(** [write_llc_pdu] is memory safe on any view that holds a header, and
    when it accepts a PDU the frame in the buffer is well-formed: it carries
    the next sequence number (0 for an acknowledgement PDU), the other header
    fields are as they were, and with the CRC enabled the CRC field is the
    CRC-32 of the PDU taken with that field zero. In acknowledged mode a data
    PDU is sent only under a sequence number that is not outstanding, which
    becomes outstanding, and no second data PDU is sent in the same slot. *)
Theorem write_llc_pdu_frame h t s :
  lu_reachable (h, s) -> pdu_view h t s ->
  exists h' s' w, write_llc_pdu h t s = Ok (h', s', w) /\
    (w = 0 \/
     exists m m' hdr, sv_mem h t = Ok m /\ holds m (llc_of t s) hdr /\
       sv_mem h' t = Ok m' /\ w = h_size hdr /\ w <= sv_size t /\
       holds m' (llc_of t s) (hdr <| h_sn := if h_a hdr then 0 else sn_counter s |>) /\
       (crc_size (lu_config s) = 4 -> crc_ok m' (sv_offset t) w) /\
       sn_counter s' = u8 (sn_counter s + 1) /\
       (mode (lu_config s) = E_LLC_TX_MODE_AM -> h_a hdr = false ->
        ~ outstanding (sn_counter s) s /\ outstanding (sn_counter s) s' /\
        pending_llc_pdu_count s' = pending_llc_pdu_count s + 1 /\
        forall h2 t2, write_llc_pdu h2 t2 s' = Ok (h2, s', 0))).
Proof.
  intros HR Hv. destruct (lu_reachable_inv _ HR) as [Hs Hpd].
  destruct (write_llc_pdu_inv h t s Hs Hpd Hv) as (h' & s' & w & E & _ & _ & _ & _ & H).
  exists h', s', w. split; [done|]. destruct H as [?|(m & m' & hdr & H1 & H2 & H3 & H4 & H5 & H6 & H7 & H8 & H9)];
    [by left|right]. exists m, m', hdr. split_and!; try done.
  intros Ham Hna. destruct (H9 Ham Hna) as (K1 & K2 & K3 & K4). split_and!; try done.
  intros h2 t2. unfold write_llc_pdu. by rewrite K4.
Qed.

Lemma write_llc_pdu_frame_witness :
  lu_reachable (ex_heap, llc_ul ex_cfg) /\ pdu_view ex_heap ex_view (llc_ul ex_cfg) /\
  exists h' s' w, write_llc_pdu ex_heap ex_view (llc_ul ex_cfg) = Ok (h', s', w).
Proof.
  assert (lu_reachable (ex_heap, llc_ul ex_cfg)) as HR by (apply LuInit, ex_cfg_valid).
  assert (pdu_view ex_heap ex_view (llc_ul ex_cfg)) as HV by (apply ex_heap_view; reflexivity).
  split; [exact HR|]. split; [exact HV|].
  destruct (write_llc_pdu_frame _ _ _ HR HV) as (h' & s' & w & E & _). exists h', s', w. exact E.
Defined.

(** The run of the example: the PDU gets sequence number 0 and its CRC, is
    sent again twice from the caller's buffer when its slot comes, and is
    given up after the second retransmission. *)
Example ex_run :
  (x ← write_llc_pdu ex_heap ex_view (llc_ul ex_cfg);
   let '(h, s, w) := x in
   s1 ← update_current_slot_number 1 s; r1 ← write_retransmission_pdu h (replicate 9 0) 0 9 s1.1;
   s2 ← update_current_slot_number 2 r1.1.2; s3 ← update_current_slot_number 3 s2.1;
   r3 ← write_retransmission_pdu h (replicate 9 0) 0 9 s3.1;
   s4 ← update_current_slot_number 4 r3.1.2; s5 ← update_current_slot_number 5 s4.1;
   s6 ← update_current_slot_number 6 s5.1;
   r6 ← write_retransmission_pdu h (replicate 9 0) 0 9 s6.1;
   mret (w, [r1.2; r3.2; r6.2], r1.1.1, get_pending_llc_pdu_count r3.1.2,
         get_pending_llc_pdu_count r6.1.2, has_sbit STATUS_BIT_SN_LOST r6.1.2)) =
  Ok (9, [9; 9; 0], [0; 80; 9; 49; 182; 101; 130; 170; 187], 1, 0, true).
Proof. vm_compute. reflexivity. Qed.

....

- YOUR OBJECTIVE: Please give an exact copy of the lines above, beginning with the line containing "destruct (write_llc_pdu_inv h" and running through the line containing "intros Ham Hna.", and of no other lines.

- WRITTEN REPLY:
  destruct (write_llc_pdu_inv h t s Hs Hpd Hv) as (h' & s' & w & E & _ & _ & _ & _ & H).
  exists h', s', w. split; [done|]. destruct H as [?|(m & m' & hdr & H1 & H2 & H3 & H4 & H5 & H6 & H7 & H8 & H9)];
    [by left|right]. exists m, m', hdr. split_and!; try done.
  intros Ham Hna. destruct (H9 Ham Hna) as (K1 & K2 & K3 & K4). split_and!; try done.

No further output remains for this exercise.